[DATASET RECORDS]

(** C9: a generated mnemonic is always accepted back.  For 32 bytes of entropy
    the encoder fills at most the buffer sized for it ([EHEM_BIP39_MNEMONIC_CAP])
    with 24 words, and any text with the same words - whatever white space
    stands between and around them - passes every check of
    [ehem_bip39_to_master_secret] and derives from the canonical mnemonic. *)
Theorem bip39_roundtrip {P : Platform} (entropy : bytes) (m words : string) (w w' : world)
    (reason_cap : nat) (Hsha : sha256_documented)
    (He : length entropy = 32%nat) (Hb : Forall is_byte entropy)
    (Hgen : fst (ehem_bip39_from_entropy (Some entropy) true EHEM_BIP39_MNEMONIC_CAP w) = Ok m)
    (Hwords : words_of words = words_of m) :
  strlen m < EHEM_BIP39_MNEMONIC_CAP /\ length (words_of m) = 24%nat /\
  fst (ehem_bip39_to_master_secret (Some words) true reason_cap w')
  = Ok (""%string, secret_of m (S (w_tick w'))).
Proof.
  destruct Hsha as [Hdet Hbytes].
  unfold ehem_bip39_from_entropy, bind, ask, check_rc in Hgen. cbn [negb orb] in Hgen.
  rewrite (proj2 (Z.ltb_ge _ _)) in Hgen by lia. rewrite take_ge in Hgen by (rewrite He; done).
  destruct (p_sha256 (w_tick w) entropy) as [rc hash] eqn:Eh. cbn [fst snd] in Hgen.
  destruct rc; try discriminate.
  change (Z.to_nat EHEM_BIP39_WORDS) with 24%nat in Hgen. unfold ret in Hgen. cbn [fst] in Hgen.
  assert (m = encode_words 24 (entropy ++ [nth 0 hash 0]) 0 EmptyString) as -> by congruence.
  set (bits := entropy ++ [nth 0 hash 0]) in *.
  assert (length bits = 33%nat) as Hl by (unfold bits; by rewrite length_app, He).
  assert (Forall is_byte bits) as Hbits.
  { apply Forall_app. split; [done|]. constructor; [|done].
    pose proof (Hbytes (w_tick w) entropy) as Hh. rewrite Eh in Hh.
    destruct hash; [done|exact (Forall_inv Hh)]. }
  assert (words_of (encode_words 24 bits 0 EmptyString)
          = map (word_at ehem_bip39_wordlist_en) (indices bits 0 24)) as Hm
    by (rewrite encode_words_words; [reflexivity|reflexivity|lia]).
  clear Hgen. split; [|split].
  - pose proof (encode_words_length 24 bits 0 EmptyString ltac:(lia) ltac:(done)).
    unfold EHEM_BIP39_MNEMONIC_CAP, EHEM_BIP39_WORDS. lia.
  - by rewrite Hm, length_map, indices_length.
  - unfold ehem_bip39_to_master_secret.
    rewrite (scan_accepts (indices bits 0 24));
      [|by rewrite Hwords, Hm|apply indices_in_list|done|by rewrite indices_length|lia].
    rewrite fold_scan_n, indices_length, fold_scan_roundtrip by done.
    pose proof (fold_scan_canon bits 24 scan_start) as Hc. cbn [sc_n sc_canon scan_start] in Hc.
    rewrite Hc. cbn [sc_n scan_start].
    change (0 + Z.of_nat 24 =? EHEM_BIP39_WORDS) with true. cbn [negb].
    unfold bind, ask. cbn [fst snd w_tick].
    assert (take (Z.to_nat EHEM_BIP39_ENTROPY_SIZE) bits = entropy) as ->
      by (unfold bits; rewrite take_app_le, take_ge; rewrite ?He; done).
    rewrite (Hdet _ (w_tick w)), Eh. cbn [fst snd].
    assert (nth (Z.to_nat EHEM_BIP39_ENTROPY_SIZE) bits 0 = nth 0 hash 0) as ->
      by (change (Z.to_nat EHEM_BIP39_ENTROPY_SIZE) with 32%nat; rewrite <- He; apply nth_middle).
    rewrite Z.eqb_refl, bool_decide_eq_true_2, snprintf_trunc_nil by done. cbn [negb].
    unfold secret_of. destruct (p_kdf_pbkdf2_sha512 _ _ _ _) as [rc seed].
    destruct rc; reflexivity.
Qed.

[/DATASET RECORDS]
[DATASET RECORDS]

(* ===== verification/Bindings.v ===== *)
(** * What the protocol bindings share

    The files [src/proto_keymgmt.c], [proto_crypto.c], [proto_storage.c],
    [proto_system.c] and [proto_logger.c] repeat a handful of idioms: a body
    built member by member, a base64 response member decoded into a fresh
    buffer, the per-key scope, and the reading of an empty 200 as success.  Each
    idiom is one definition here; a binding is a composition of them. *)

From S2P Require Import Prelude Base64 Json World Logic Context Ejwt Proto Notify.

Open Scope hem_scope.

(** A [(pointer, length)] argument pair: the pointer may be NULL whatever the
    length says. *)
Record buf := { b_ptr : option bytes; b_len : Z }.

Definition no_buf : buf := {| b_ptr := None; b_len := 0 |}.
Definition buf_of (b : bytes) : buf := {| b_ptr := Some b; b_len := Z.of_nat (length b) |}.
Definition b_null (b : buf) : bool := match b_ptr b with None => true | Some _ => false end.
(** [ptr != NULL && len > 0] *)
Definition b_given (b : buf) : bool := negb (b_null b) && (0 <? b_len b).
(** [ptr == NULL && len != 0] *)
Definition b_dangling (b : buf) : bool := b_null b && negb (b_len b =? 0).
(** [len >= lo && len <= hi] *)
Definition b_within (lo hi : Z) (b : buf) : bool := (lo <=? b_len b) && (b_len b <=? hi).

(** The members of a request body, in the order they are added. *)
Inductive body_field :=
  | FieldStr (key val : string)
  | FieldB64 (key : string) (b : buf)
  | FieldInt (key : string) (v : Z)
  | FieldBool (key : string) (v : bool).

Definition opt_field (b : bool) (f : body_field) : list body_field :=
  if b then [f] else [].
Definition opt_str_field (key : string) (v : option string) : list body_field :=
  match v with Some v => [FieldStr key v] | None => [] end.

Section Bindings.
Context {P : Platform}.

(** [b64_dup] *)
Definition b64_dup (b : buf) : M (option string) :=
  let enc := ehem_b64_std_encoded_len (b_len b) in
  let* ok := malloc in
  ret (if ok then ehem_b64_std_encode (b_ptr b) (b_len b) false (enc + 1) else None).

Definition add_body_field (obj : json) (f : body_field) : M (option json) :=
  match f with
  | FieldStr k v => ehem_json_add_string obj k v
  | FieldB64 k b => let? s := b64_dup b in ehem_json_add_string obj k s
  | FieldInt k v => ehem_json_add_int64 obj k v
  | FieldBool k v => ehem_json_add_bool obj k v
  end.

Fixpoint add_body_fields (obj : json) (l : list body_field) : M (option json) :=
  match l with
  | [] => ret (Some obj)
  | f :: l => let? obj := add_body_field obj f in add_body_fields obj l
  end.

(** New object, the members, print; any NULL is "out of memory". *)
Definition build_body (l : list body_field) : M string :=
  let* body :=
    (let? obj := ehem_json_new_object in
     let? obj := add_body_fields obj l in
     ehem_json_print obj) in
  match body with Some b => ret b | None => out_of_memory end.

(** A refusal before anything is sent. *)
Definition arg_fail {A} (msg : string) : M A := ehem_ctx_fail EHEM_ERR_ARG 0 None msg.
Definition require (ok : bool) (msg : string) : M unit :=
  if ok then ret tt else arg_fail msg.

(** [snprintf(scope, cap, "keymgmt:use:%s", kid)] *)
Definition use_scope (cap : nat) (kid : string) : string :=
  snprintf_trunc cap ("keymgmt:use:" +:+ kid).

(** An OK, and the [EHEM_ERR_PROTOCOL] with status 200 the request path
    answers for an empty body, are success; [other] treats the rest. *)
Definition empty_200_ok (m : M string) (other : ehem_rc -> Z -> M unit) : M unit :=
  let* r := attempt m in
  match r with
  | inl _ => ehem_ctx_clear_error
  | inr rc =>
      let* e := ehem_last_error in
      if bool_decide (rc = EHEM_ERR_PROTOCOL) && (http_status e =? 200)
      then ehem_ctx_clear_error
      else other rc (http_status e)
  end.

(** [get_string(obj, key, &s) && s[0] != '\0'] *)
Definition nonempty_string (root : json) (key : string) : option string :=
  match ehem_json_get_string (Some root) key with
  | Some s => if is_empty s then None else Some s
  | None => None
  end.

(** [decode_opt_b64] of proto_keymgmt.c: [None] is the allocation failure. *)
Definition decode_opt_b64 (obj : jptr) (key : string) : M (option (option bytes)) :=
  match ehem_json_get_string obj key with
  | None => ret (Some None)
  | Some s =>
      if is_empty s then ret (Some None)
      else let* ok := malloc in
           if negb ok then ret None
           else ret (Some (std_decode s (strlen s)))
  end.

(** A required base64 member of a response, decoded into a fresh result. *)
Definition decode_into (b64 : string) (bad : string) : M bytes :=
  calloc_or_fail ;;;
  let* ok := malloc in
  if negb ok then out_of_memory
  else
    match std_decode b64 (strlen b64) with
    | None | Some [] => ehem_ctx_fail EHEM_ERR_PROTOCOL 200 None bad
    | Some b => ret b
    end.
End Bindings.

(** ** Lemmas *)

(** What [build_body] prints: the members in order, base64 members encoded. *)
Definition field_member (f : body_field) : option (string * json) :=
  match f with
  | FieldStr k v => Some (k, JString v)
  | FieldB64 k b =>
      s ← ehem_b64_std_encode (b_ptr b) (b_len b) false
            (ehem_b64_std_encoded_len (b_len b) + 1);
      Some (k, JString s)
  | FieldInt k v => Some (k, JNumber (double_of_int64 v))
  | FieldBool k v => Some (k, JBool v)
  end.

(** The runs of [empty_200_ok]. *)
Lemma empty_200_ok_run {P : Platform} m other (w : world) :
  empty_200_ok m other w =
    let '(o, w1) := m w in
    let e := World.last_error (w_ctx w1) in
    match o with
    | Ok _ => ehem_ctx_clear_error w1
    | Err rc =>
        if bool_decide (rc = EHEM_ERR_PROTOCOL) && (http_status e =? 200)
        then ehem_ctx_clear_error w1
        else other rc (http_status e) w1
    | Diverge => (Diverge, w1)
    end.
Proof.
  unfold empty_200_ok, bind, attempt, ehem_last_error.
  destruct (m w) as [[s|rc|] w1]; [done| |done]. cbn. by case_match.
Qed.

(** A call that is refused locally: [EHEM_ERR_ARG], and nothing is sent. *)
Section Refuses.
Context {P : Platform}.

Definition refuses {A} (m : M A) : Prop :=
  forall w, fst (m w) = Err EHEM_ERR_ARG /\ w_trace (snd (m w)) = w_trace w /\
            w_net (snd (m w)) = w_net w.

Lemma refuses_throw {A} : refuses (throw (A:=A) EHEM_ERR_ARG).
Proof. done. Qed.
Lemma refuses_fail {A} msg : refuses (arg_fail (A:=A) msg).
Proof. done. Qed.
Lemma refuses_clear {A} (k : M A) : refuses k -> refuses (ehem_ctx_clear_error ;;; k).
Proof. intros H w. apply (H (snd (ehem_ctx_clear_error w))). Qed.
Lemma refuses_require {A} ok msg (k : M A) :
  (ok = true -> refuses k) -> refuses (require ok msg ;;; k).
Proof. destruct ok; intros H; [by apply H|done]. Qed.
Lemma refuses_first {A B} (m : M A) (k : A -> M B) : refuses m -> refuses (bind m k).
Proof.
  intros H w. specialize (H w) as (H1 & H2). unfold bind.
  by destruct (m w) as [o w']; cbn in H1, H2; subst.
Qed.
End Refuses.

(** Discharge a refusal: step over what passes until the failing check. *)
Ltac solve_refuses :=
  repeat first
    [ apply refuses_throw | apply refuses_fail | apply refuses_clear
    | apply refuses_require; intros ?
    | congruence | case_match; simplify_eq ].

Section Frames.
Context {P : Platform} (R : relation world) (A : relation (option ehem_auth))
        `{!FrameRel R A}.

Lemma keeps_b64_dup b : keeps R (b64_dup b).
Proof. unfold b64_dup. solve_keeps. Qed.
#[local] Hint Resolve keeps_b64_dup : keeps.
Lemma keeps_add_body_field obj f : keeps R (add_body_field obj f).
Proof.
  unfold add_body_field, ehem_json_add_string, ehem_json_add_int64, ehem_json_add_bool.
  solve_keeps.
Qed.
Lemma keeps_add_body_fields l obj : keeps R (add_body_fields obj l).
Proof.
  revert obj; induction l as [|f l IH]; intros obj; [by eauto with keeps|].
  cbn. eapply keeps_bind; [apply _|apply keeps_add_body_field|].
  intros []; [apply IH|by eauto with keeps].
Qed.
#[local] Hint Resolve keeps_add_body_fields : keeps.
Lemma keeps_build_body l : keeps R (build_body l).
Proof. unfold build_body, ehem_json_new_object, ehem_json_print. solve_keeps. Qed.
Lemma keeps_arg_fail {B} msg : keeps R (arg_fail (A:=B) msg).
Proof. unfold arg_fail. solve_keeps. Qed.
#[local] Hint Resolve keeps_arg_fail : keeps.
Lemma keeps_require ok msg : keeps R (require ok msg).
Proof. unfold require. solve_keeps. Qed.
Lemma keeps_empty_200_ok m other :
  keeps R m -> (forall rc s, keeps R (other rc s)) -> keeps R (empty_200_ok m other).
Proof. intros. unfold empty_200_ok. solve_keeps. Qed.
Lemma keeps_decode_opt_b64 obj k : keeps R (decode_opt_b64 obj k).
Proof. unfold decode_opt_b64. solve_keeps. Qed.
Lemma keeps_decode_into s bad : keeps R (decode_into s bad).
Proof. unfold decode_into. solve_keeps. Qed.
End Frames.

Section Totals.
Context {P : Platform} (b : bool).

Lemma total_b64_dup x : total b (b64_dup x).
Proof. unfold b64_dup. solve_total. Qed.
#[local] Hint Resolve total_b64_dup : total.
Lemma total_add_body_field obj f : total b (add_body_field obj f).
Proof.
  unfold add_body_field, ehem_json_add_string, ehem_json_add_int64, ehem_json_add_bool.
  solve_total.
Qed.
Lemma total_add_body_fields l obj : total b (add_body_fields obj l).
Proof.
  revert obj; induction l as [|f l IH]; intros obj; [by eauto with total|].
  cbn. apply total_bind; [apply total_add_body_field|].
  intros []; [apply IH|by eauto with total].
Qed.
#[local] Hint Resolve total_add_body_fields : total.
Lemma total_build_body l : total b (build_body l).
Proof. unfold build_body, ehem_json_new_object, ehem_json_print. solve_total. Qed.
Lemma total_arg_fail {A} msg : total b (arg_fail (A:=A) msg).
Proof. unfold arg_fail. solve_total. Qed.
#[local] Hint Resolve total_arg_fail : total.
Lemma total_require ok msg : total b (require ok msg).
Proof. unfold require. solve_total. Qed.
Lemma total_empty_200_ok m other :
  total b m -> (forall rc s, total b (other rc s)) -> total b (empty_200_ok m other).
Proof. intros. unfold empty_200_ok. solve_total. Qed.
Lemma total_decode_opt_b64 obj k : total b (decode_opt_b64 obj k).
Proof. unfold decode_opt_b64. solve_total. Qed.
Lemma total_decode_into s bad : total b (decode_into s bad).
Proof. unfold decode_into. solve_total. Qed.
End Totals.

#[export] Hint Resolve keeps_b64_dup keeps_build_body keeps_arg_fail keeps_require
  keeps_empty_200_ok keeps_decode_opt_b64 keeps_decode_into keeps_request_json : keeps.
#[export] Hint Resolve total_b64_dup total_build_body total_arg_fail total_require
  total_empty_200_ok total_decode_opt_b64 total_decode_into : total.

[/DATASET RECORDS]
[DATASET RECORDS]

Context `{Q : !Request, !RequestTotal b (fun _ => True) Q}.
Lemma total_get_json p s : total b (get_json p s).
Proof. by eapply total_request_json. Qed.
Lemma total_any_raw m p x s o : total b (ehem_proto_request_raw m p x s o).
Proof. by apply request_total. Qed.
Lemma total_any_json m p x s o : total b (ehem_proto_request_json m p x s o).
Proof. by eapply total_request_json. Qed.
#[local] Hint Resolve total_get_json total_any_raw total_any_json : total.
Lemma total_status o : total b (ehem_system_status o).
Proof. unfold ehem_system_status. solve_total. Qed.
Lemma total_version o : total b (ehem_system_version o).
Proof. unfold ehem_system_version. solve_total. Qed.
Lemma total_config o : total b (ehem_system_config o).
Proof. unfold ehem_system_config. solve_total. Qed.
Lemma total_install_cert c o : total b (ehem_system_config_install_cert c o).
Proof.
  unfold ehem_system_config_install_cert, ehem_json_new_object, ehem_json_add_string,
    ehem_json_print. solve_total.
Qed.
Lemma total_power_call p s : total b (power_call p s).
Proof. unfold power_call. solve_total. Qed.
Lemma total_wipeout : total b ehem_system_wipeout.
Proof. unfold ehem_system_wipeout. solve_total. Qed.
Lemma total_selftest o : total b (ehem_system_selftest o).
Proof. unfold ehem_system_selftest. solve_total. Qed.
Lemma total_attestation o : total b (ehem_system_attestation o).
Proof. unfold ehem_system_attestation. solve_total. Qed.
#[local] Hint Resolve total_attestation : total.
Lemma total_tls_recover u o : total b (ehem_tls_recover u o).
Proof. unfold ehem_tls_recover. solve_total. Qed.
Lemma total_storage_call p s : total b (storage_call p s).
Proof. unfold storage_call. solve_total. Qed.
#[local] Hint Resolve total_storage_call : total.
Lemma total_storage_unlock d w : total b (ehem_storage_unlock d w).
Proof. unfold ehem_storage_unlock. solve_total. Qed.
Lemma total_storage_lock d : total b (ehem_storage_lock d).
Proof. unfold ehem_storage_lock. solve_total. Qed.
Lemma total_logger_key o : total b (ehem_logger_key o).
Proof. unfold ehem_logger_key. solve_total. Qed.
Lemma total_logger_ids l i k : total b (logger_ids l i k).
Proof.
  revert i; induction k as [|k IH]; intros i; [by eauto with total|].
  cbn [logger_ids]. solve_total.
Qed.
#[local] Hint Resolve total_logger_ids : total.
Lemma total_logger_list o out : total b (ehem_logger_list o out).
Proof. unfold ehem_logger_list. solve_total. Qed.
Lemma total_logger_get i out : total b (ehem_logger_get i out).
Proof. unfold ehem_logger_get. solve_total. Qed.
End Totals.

[/DATASET RECORDS]

_PROMPT_
Would you show all lines of the material above that contain the word "refusal"?

_EXERCISE SOLUTION_
(** A refusal before anything is sent. *)
(** Discharge a refusal: step over what passes until the failing check. *)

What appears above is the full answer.